2022. Ce projet, présenté à la séance suivante, n'est encore qu'une sorte de transaction entre la pensée de transporter aux cours impériales le droit d'instruction et le droit d'accusation, pensée qui avait pris une forte consistance dans le conseil, et le système de la section, qui consistait à retenir autant que possible l'instruction et l'accusation dans le tribunal de première instance. Ainsi, l'article 1" du projet déclare que « le droit d'ordonner des poursuites et de mettre en accusation appartient éminemment aux cours impériales », et l'article 3 ajoute que « pendant tout le cours de l'instruction la cour impériale, sur le réquisitoire du procureur général ou d'office, après l'avoir entendu, pourra évoquer l'affaire pour décider s'il y a lieu à accusation ». Mais, aux termes de l'article 5, lorsque cette évocation n'a pas lieu et que le procureur général et le magistrat de sûreté sont d'avis qu'il y a lieu à accusation, le prévenu est directement traduit aux assises; et s'ils sont d'avis qu'il n'y a pas lieu à accusation, le prévenu est mis en liberté.
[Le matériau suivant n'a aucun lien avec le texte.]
(** The outcome of evaluating an expression or calling a function. *)
Inductive completion (A : Type) : Type :=
| Normal (a : A)
| Throw (error : jsdata).

Arguments Normal {A} a.
Arguments Throw {A} error.

Definition TypeError : jsdata := JObj [("name", JStr "TypeError")].

(** ** Built-in operations used by the interceptor *)

(** [typeof v === 'function'] *)
Definition is_function (v : value) : bool :=
  match v with VFun _ => true | _ => false end.

(** ToBoolean *)
Definition truthy_data (d : jsdata) : bool :=
  match d with
  | JUndefined | JNull => false
  | JBool b => b
  | JNum n => negb (n =? 0)%Z
  | JStr s => negb (String.eqb s "")
  | JArr _ | JObj _ => true
  end.

Definition truthy (v : value) : bool :=
  match v with
  | VData d => truthy_data d
  | VFun _ | VRegExp _ | VPromise _ => true
  end.

(** [x === y] on plain data.  Two arrays or two objects are equal only when
    they are the same object; the data of a registered spec and the data of
    a call are taken to be separate objects. *)
Definition strict_equals (x y : jsdata) : bool :=
  match x, y with
  | JUndefined, JUndefined => true
  | JNull, JNull => true
  | JBool a, JBool b => Bool.eqb a b
  | JNum a, JNum b => (a =? b)%Z
  | JStr a, JStr b => String.eqb a b
  | _, _ => false
  end.

(** ToString; on an array it is [Array.prototype.join] with a comma, on an
    object [Object.prototype.toString] (the object having no [toString]
    of its own). *)
Fixpoint ToString (d : jsdata) : string :=
  match d with
  | JUndefined => "undefined"
  | JNull => "null"
  | JBool b => if b then "true" else "false"
  | JNum n => pretty n
  | JStr s => s
  | JArr elems =>
      String.concat ","
        (List.map (fun e => match e with
                            | JUndefined | JNull => ""
                            | _ => ToString e
                            end) elems)
  | JObj _ => "[object Object]"
  end.

(** The method call [x.toString()]: there is no such method on
    [undefined] and [null]. *)
Definition toString (d : jsdata) : completion string :=
  match d with
  | JUndefined | JNull => Throw TypeError
  | _ => Normal (ToString d)
  end.

Definition toString_value (v : value) : completion string :=
  match v with
  | VData d => toString d
  | VFun f => Normal ("function#" +:+ pretty f)
  | VRegExp r => Normal ("/" +:+ source r +:+ "/" +:+ flags r)
  | VPromise _ => Normal "[object Promise]"
  end.

Definition dquote : ascii := ascii_of_nat 34.
Definition backslash : ascii := ascii_of_nat 92.

Definition hex_digit (n : nat) : ascii :=
  if n <? 10 then ascii_of_nat (48 + n) else ascii_of_nat (87 + n).

(** One character of QuoteJSONString. *)
Definition escape_char (c : ascii) : string :=
  let n := nat_of_ascii c in
  if n =? 8 then String backslash "b"
  else if n =? 9 then String backslash "t"
  else if n =? 10 then String backslash "n"
  else if n =? 12 then String backslash "f"
  else if n =? 13 then String backslash "r"
  else if n =? 34 then String backslash (String dquote "")
  else if n =? 92 then String backslash (String backslash "")
  else if n <? 32 then
    String backslash
      (String "u" (String "0" (String "0"
         (String (hex_digit (n / 16)) (String (hex_digit (n mod 16)) "")))))
  else String c "".

Fixpoint escape_string (s : string) : string :=
  match s with
  | EmptyString => ""
  | String c rest => escape_char c +:+ escape_string rest
  end.

Definition QuoteJSONString (s : string) : string :=
  String dquote (escape_string s +:+ String dquote "").

(** [JSON.stringify]; [None] is the result [undefined]. *)
Fixpoint JSON_stringify (d : jsdata) : option string :=
  match d with
  | JUndefined => None
  | JNull => Some "null"
  | JBool b => Some (if b then "true" else "false")
  | JNum n => Some (pretty n)
  | JStr s => Some (QuoteJSONString s)
  | JArr elems =>
      Some ("[" +:+
            String.concat ","
              (List.map (fun e => match JSON_stringify e with
                                  | Some s => s
                                  | None => "null"
                                  end) elems)
            +:+ "]")
  | JObj props =>
      Some ("{" +:+
            String.concat ","
              (List.flat_map (fun kv => match JSON_stringify (snd kv) with
                                   | Some s => [QuoteJSONString (fst kv) +:+ ":" +:+ s]
                                   | None => []
                                   end) props)
            +:+ "}")
  end.

Definition option_string_eqb (x y : option string) : bool :=
  match x, y with
  | None, None => true
  | Some a, Some b => String.eqb a b
  | _, _ => false
  end.

(** Own-property lookup in an object's property list. *)
Fixpoint lookup_prop (k : string) (props : list (string * jsdata)) : option jsdata :=
  match props with
  | [] => None
  | (k', v) :: rest => if String.eqb k k' then Some v else lookup_prop k rest
  end.

(** The index named by a property key, among the first [n] indices. *)
Fixpoint index_of_key (k : string) (n : nat) : option nat :=
  match n with
  | O => None
  | S m => if String.eqb k (pretty m) then Some m else index_of_key k m
  end.

Fixpoint string_get (s : string) (i : nat) : option ascii :=
  match s, i with
  | EmptyString, _ => None
  | String c _, O => Some c
  | String _ rest, S j => string_get rest j
  end.

(** [Object.prototype.hasOwnProperty.call(o, k)] *)
Definition hasOwnProperty (o : jsdata) (k : string) : completion bool :=
  match o with
  | JUndefined | JNull => Throw TypeError
  | JBool _ | JNum _ => Normal false
  | JStr s =>
      Normal (String.eqb k "length" || bool_decide (is_Some (index_of_key k (String.length s))))
  | JArr elems =>
      Normal (String.eqb k "length" || bool_decide (is_Some (index_of_key k (List.length elems))))
  | JObj props => Normal (bool_decide (is_Some (lookup_prop k props)))
  end.

(** The objects data inherits from. *)
Inductive prototype : Type :=
| Object_prototype
| Array_prototype
| String_prototype
| Number_prototype
| Boolean_prototype.

#[global] Instance prototype_eq_dec : EqDecision prototype.
Proof. solve_decision. Defined.

(** The functions of a prototype, by the property that holds each
    (ECMAScript 2023, as in Node 20). *)
Definition functions_of (p : prototype) : list string :=
  match p with
  | Object_prototype =>
      ["constructor"; "__defineGetter__"; "__defineSetter__"; "hasOwnProperty";
       "__lookupGetter__"; "__lookupSetter__"; "isPrototypeOf";
       "propertyIsEnumerable"; "toString"; "valueOf"; "toLocaleString"]
  | Array_prototype =>
      ["constructor"; "at"; "concat"; "copyWithin"; "fill"; "find"; "findIndex";
       "findLast"; "findLastIndex"; "lastIndexOf"; "pop"; "push"; "reverse";
       "shift"; "unshift"; "slice"; "sort"; "splice"; "includes"; "indexOf";
       "join"; "keys"; "entries"; "values"; "forEach"; "filter"; "flat";
       "flatMap"; "map"; "every"; "some"; "reduce"; "reduceRight";
       "toLocaleString"; "toString"; "toReversed"; "toSorted"; "toSpliced";
       "with"]
  | String_prototype =>
      ["constructor"; "anchor"; "at"; "big"; "blink"; "bold"; "charAt";
       "charCodeAt"; "codePointAt"; "concat"; "endsWith"; "fontcolor";
       "fontsize"; "fixed"; "includes"; "indexOf"; "isWellFormed"; "italics";
       "lastIndexOf"; "link"; "localeCompare"; "match"; "matchAll"; "normalize";
       "padEnd"; "padStart"; "repeat"; "replace"; "replaceAll"; "search";
       "slice"; "small"; "split"; "strike"; "sub"; "substr"; "substring"; "sup";
       "startsWith"; "toString"; "toWellFormed"; "trim"; "trimStart";
       "trimLeft"; "trimEnd"; "trimRight"; "toLocaleLowerCase";
       "toLocaleUpperCase"; "toLowerCase"; "toUpperCase"; "valueOf"]
  | Number_prototype =>
      ["constructor"; "toExponential"; "toFixed"; "toPrecision"; "toString";
       "valueOf"; "toLocaleString"]
  | Boolean_prototype => ["constructor"; "toString"; "valueOf"]
  end.

(** Two properties of [String.prototype] hold the function of another. *)
Definition function_name (p : prototype) (k : string) : string :=
  match p with
  | String_prototype =>
      if String.eqb k "trimLeft" then "trimStart"
      else if String.eqb k "trimRight" then "trimEnd"
      else k
  | _ => k
  end.

(** What a property read yields: data, the function [name] of a
    prototype, or a prototype itself. *)
Inductive property : Type :=
| Data (d : jsdata)
| Builtin (p : prototype) (name : string)
| Proto (p : prototype).

(** The prototype chain of a value that is not [undefined] or [null]. *)
Definition chain (o : jsdata) : list prototype :=
  match o with
  | JUndefined | JNull => []
  | JBool _ => [Boolean_prototype; Object_prototype]
  | JNum _ => [Number_prototype; Object_prototype]
  | JStr _ => [String_prototype; Object_prototype]
  | JArr _ => [Array_prototype; Object_prototype]
  | JObj _ => [Object_prototype]
  end.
Ce n'est qu'au cas de dissentiment entre ces magistrats ou d'ordonnance de non-lieu que la cour impériale est appelée à statuer1.

Ce nouveau projet fut attaqué devant le conseil d'État sous plusieurs rapports. Il parut d'abord que l'opinion d'un seul membre du tribunal de première instance n'était pas suffisante. M. Regnaud dit : ແ qu'on est convenu que la décision ne serait pas remise à un seul, mais prononcée par un certain nombre de juges pris sur les lieux, sans néanmoins que l'influence de la cour impériale fût affaiblie... Autrefois, le décret qui constituait le prévenu en accusation était rendu par un seul juge criminel; or, c'est là ce qu'on ne doit pas souffrir. On peut se rappeler les applaudissements qu'excita le décret de l'Assemblée constituante qui donna des assesseurs à ce juge jusqu'alors isolé. C'est parce que le conseil a compté sur le maintien de cet ordre de choses qu'il a voté la suppression du jury d'accusation. » — M. Réal dit « qu'on ne comprend pas comment la précaution de faire concourir plusieurs juges à la décision entraînerait des inconvénients; il n'y a qu'une seule difficulté, celle de faire siéger aux assises des magistrats qui ont déjà pris une opinion sur l'affaire; mais on peut les en exclure. » M. Regnaud dit « qu'il n'est pas même besoin de les en exclure, puisqu'ils ne dirigent pas l'instruction, 1 Locré, tom. XXIV, p. 664.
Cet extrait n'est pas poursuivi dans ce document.